Your task is to write out the full listing once more, exactly.
--- --- ---
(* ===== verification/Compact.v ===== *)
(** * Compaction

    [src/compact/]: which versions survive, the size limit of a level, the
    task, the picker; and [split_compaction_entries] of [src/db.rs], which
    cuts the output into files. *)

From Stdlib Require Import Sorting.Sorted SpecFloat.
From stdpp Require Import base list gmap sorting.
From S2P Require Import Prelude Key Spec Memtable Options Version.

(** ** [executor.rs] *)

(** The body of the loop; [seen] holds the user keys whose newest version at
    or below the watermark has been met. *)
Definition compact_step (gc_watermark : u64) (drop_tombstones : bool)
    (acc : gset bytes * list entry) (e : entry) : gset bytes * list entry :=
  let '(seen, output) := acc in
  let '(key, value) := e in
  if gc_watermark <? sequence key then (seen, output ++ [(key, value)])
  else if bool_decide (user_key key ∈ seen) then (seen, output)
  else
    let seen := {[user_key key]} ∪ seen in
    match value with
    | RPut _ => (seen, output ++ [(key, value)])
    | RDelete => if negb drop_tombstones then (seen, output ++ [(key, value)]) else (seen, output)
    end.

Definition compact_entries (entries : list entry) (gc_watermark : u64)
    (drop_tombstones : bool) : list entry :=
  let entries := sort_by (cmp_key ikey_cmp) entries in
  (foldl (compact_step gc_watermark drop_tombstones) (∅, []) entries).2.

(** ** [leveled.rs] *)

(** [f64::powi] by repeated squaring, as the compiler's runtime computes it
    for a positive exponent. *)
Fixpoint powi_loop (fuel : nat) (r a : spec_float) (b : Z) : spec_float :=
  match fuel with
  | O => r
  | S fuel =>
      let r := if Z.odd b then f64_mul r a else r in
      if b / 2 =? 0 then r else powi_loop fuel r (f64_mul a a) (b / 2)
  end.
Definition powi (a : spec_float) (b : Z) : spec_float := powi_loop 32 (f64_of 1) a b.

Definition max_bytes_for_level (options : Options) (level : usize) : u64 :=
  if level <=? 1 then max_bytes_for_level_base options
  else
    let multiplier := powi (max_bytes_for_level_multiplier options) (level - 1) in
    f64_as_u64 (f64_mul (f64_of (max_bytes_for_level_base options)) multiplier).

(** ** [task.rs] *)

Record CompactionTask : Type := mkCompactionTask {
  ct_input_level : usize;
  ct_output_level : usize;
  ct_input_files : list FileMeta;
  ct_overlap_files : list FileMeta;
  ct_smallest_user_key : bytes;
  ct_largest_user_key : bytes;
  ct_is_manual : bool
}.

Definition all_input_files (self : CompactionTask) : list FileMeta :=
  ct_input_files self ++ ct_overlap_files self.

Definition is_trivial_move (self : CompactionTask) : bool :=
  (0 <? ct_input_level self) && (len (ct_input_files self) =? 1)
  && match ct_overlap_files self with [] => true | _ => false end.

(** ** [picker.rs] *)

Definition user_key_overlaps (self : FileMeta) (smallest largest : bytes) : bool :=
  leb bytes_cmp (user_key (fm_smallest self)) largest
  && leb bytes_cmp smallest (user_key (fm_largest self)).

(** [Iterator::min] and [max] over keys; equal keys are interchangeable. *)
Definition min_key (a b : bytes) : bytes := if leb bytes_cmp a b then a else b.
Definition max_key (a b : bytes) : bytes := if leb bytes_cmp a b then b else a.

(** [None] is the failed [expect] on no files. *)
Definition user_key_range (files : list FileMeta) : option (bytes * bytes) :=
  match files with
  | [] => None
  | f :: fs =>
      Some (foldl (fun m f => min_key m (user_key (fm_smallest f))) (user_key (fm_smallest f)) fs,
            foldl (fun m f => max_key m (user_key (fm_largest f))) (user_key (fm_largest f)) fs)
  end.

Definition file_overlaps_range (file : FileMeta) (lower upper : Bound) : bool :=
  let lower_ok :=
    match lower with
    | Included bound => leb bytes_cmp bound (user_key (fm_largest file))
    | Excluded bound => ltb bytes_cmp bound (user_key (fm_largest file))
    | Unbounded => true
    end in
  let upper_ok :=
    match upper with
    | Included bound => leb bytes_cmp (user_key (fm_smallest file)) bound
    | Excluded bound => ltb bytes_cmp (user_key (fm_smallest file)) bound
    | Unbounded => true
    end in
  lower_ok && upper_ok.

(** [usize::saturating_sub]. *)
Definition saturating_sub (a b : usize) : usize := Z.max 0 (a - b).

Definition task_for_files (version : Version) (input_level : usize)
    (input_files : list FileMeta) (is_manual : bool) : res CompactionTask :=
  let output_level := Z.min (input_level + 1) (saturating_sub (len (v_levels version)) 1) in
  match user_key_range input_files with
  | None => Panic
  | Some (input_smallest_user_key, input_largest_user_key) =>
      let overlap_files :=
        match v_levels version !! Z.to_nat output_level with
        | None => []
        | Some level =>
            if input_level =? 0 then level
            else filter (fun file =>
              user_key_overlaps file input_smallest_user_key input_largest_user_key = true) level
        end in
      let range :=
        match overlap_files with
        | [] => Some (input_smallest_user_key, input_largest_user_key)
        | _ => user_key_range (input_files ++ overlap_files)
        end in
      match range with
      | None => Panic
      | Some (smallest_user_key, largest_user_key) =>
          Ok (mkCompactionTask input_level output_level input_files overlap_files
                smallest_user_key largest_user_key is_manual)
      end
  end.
--- --- ---
= Result of this exercise =
(* ===== verification/Compact.v ===== *)
(** * Compaction

    [src/compact/]: which versions survive, the size limit of a level, the
    task, the picker; and [split_compaction_entries] of [src/db.rs], which
    cuts the output into files. *)

From Stdlib Require Import Sorting.Sorted SpecFloat.
From stdpp Require Import base list gmap sorting.
From S2P Require Import Prelude Key Spec Memtable Options Version.

(** ** [executor.rs] *)

(** The body of the loop; [seen] holds the user keys whose newest version at
    or below the watermark has been met. *)
Definition compact_step (gc_watermark : u64) (drop_tombstones : bool)
    (acc : gset bytes * list entry) (e : entry) : gset bytes * list entry :=
  let '(seen, output) := acc in
  let '(key, value) := e in
  if gc_watermark <? sequence key then (seen, output ++ [(key, value)])
  else if bool_decide (user_key key ∈ seen) then (seen, output)
  else
    let seen := {[user_key key]} ∪ seen in
    match value with
    | RPut _ => (seen, output ++ [(key, value)])
    | RDelete => if negb drop_tombstones then (seen, output ++ [(key, value)]) else (seen, output)
    end.

Definition compact_entries (entries : list entry) (gc_watermark : u64)
    (drop_tombstones : bool) : list entry :=
  let entries := sort_by (cmp_key ikey_cmp) entries in
  (foldl (compact_step gc_watermark drop_tombstones) (∅, []) entries).2.

(** ** [leveled.rs] *)

(** [f64::powi] by repeated squaring, as the compiler's runtime computes it
    for a positive exponent. *)
Fixpoint powi_loop (fuel : nat) (r a : spec_float) (b : Z) : spec_float :=
  match fuel with
  | O => r
  | S fuel =>
      let r := if Z.odd b then f64_mul r a else r in
      if b / 2 =? 0 then r else powi_loop fuel r (f64_mul a a) (b / 2)
  end.
Definition powi (a : spec_float) (b : Z) : spec_float := powi_loop 32 (f64_of 1) a b.

Definition max_bytes_for_level (options : Options) (level : usize) : u64 :=
  if level <=? 1 then max_bytes_for_level_base options
  else
    let multiplier := powi (max_bytes_for_level_multiplier options) (level - 1) in
    f64_as_u64 (f64_mul (f64_of (max_bytes_for_level_base options)) multiplier).

(** ** [task.rs] *)

Record CompactionTask : Type := mkCompactionTask {
  ct_input_level : usize;
  ct_output_level : usize;
  ct_input_files : list FileMeta;
  ct_overlap_files : list FileMeta;
  ct_smallest_user_key : bytes;
  ct_largest_user_key : bytes;
  ct_is_manual : bool
}.

Definition all_input_files (self : CompactionTask) : list FileMeta :=
  ct_input_files self ++ ct_overlap_files self.

Definition is_trivial_move (self : CompactionTask) : bool :=
  (0 <? ct_input_level self) && (len (ct_input_files self) =? 1)
  && match ct_overlap_files self with [] => true | _ => false end.

(** ** [picker.rs] *)

Definition user_key_overlaps (self : FileMeta) (smallest largest : bytes) : bool :=
  leb bytes_cmp (user_key (fm_smallest self)) largest
  && leb bytes_cmp smallest (user_key (fm_largest self)).

(** [Iterator::min] and [max] over keys; equal keys are interchangeable. *)
Definition min_key (a b : bytes) : bytes := if leb bytes_cmp a b then a else b.
Definition max_key (a b : bytes) : bytes := if leb bytes_cmp a b then b else a.

(** [None] is the failed [expect] on no files. *)
Definition user_key_range (files : list FileMeta) : option (bytes * bytes) :=
  match files with
  | [] => None
  | f :: fs =>
      Some (foldl (fun m f => min_key m (user_key (fm_smallest f))) (user_key (fm_smallest f)) fs,
            foldl (fun m f => max_key m (user_key (fm_largest f))) (user_key (fm_largest f)) fs)
  end.

Definition file_overlaps_range (file : FileMeta) (lower upper : Bound) : bool :=
  let lower_ok :=
    match lower with
    | Included bound => leb bytes_cmp bound (user_key (fm_largest file))
    | Excluded bound => ltb bytes_cmp bound (user_key (fm_largest file))
    | Unbounded => true
    end in
  let upper_ok :=
    match upper with
    | Included bound => leb bytes_cmp (user_key (fm_smallest file)) bound
    | Excluded bound => ltb bytes_cmp (user_key (fm_smallest file)) bound
    | Unbounded => true
    end in
  lower_ok && upper_ok.

(** [usize::saturating_sub]. *)
Definition saturating_sub (a b : usize) : usize := Z.max 0 (a - b).

Definition task_for_files (version : Version) (input_level : usize)
    (input_files : list FileMeta) (is_manual : bool) : res CompactionTask :=
  let output_level := Z.min (input_level + 1) (saturating_sub (len (v_levels version)) 1) in
  match user_key_range input_files with
  | None => Panic
  | Some (input_smallest_user_key, input_largest_user_key) =>
      let overlap_files :=
        match v_levels version !! Z.to_nat output_level with
        | None => []
        | Some level =>
            if input_level =? 0 then level
            else filter (fun file =>
              user_key_overlaps file input_smallest_user_key input_largest_user_key = true) level
        end in
      let range :=
        match overlap_files with
        | [] => Some (input_smallest_user_key, input_largest_user_key)
        | _ => user_key_range (input_files ++ overlap_files)
        end in
      match range with
      | None => Panic
      | Some (smallest_user_key, largest_user_key) =>
          Ok (mkCompactionTask input_level output_level input_files overlap_files
                smallest_user_key largest_user_key is_manual)
      end
  end.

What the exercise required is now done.